┌─ Material for this exercise

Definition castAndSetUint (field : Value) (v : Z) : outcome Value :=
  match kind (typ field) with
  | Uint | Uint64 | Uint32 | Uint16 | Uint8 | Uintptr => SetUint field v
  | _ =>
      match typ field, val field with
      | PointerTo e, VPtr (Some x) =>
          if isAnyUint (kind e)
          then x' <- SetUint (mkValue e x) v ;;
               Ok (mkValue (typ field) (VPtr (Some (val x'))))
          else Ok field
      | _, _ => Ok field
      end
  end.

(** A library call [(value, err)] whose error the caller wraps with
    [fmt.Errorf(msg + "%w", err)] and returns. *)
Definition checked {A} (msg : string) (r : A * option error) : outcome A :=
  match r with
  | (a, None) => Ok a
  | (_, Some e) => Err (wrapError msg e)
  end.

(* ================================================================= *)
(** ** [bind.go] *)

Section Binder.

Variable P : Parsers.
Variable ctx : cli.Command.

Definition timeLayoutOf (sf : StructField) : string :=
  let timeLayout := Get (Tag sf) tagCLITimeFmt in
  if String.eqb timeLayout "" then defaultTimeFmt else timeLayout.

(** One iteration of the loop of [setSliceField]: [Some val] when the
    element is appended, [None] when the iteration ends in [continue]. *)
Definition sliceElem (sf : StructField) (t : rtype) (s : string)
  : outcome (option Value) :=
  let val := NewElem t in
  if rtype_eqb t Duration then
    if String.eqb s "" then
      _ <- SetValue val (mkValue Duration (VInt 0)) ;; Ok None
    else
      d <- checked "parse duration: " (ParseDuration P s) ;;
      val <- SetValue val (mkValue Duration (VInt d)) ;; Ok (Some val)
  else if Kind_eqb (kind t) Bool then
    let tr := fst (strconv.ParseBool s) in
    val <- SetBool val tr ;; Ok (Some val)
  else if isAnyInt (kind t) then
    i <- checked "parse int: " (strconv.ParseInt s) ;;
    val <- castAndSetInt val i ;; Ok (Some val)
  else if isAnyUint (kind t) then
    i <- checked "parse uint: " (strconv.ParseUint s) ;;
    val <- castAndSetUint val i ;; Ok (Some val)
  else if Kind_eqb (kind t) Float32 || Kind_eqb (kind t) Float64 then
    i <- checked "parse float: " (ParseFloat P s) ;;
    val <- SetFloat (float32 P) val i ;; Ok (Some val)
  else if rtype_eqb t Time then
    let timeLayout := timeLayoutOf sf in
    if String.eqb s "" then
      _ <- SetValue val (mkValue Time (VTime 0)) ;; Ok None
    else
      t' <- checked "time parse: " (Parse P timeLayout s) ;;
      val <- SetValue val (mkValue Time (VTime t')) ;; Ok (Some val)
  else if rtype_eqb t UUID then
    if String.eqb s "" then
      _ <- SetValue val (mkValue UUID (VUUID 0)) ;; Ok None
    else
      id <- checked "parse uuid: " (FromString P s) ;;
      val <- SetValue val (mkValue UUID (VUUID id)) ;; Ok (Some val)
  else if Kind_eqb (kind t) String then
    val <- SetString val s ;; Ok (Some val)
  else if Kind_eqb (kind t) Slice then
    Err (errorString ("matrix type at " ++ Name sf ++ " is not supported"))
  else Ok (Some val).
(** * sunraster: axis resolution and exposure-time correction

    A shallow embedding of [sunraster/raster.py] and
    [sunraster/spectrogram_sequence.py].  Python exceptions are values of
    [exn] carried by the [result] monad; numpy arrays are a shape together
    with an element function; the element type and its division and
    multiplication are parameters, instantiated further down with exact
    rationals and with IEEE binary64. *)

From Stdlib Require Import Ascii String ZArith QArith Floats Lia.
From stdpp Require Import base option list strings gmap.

└─
┌─ Material for this exercise

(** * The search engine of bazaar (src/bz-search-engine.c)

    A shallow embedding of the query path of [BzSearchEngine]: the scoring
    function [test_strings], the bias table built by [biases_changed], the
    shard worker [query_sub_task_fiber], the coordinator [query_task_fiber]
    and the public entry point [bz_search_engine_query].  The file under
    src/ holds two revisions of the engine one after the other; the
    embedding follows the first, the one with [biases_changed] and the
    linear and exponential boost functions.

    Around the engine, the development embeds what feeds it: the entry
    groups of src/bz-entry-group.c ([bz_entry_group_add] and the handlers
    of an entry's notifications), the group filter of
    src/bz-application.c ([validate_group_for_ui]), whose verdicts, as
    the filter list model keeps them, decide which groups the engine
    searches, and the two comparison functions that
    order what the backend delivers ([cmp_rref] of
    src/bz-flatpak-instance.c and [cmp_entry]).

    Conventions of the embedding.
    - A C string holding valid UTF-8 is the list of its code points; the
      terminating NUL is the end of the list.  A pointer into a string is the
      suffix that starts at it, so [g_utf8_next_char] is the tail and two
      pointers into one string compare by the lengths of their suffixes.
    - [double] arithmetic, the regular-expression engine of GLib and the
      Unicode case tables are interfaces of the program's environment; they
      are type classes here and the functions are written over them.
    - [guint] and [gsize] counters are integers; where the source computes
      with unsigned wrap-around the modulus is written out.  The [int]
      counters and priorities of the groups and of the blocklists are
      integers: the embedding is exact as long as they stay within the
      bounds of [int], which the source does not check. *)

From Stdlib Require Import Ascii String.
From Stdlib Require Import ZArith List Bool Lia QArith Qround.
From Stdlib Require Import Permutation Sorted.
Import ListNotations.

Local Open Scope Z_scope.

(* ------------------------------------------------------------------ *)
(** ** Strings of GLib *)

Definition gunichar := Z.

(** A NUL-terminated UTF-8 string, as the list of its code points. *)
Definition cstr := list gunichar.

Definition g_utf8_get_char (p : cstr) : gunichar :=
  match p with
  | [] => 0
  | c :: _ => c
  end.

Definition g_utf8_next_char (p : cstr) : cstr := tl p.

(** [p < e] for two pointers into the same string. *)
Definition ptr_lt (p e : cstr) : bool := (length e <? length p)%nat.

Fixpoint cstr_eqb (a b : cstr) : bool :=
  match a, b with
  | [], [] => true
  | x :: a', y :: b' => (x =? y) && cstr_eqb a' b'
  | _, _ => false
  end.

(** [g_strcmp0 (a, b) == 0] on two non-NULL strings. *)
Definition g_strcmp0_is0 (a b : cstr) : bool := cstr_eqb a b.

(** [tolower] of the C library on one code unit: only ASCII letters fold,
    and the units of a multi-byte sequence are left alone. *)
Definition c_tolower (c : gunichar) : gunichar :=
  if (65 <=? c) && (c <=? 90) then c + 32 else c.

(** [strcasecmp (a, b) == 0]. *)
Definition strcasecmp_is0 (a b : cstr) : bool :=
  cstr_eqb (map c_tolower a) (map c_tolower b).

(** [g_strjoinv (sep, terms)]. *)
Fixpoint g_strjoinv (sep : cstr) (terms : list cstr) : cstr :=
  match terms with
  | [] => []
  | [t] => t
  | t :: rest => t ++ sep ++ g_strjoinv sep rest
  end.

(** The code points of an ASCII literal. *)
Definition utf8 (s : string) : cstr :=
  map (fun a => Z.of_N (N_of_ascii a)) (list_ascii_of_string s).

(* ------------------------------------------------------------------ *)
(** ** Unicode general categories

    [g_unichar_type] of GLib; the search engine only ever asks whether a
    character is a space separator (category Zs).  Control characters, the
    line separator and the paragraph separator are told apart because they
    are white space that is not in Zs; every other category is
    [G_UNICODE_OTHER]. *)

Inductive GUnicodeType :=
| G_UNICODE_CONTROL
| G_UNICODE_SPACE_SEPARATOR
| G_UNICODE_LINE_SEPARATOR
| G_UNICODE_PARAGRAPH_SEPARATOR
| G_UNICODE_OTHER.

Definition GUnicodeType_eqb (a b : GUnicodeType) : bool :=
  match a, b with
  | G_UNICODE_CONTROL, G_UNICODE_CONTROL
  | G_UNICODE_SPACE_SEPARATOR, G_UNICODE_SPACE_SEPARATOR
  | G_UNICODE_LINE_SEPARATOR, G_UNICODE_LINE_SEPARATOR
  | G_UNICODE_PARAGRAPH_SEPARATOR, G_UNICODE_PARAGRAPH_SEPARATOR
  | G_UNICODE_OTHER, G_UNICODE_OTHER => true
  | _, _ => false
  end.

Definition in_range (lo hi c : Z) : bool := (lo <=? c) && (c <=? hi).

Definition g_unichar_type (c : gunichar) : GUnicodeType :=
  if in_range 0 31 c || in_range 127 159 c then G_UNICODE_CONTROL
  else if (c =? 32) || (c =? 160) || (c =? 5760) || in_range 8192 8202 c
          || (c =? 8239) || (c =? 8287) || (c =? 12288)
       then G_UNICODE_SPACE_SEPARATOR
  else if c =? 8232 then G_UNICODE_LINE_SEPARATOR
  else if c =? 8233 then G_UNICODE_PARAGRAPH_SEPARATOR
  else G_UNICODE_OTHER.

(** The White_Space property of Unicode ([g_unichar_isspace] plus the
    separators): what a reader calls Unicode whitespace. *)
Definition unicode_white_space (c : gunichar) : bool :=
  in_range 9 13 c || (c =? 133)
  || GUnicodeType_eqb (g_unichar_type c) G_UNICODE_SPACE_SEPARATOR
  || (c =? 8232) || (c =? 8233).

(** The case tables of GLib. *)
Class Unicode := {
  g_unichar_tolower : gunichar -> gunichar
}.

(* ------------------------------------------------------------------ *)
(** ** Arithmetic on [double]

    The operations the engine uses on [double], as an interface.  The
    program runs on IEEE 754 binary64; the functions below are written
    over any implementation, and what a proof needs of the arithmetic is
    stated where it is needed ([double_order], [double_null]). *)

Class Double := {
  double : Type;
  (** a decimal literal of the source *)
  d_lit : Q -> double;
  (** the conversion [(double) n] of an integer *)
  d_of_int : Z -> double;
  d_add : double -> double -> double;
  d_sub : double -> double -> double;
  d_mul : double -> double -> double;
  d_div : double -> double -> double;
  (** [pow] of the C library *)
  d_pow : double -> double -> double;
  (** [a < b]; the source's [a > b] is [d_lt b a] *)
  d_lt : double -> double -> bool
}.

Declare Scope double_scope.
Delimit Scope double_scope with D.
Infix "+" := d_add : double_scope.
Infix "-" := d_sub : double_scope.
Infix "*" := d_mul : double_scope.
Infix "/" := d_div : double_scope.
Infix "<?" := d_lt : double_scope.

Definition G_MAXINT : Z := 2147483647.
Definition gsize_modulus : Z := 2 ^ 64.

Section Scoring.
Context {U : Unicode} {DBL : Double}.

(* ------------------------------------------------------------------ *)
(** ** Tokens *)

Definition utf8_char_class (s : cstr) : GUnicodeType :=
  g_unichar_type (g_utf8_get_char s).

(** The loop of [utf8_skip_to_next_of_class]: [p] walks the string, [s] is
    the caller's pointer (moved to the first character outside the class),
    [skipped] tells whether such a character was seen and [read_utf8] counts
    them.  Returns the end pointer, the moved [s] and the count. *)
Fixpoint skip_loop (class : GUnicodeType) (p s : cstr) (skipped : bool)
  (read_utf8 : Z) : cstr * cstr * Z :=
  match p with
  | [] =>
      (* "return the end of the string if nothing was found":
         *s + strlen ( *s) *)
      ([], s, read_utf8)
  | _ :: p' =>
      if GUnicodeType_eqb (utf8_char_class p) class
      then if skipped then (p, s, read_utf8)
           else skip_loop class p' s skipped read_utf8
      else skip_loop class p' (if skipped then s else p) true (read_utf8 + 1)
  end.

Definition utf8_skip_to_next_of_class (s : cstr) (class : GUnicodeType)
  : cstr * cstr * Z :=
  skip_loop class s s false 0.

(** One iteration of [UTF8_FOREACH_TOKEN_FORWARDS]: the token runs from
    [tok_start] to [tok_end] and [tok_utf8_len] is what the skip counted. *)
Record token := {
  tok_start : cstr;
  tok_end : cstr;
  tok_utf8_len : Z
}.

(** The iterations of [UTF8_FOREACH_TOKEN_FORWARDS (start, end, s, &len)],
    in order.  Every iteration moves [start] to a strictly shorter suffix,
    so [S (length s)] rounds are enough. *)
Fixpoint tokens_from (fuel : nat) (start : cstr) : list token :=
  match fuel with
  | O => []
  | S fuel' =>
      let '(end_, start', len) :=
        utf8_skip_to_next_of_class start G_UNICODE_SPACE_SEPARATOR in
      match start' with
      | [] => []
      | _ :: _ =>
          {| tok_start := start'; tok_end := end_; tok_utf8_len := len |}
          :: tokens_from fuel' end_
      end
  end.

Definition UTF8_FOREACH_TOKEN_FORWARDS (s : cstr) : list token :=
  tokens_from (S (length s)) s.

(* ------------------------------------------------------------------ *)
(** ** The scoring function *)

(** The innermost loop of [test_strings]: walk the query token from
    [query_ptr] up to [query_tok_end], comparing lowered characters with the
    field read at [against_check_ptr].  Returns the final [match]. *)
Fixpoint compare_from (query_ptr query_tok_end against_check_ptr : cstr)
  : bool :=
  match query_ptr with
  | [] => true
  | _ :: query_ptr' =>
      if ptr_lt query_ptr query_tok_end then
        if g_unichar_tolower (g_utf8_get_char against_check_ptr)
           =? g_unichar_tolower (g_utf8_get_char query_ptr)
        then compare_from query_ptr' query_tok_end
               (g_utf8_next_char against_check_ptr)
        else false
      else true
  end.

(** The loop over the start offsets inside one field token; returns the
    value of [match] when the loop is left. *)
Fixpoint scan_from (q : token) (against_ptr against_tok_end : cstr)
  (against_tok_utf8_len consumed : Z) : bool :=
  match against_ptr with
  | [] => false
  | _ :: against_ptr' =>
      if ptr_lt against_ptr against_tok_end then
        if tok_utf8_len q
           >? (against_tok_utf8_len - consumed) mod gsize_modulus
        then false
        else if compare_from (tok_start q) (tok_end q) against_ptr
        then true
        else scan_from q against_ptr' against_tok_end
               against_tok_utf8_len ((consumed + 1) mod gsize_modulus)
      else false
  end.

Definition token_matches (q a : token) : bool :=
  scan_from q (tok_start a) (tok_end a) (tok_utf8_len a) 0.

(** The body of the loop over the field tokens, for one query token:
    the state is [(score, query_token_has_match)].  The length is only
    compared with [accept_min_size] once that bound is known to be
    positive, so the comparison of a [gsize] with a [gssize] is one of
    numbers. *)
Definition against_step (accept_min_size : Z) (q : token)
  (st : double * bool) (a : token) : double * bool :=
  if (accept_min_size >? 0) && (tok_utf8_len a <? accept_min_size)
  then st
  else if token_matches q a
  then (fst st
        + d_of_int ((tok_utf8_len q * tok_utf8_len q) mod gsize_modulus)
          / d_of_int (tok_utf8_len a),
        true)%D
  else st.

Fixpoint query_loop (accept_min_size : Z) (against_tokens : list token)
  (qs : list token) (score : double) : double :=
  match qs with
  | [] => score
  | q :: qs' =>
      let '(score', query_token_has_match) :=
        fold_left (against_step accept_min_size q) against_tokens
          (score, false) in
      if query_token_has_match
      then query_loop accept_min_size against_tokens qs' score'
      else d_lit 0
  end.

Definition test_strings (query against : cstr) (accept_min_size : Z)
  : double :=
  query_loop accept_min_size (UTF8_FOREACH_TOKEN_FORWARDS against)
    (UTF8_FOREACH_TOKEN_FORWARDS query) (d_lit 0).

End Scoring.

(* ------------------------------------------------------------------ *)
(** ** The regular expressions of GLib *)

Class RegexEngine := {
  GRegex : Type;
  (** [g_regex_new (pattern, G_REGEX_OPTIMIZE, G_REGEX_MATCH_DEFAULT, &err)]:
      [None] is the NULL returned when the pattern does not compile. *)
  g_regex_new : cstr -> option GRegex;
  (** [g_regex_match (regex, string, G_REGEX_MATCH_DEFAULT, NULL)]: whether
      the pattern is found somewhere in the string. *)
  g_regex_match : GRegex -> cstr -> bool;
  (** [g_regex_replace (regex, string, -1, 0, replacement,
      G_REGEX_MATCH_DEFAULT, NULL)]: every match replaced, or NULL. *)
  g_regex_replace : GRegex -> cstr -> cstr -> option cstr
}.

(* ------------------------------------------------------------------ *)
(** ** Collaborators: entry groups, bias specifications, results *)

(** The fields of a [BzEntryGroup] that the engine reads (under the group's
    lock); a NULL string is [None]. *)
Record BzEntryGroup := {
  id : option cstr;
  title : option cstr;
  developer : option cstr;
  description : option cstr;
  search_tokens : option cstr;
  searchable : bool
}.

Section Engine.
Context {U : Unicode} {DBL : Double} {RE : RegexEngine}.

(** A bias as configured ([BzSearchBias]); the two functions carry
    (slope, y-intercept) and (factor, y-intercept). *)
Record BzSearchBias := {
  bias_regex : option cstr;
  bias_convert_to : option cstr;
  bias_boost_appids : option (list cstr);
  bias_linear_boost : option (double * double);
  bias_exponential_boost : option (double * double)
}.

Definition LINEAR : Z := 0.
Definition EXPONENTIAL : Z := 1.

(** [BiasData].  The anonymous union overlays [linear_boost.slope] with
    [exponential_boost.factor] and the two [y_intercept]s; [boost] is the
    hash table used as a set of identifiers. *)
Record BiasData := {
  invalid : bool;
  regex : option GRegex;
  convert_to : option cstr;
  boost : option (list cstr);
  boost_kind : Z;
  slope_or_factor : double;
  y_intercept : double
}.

└─

### [The problem]
All lines in the data above from the one with "function [test_strings], the" through the one with "src/bz-application.c ([validate_group_for_ui]), whose" must be repeated exactly, and no others.

### [Completed exercise]
    function [test_strings], the bias table built by [biases_changed], the
    shard worker [query_sub_task_fiber], the coordinator [query_task_fiber]
    and the public entry point [bz_search_engine_query].  The file under
    src/ holds two revisions of the engine one after the other; the
    embedding follows the first, the one with [biases_changed] and the
    linear and exponential boost functions.

    Around the engine, the development embeds what feeds it: the entry
    groups of src/bz-entry-group.c ([bz_entry_group_add] and the handlers
    of an entry's notifications), the group filter of
    src/bz-application.c ([validate_group_for_ui]), whose verdicts, as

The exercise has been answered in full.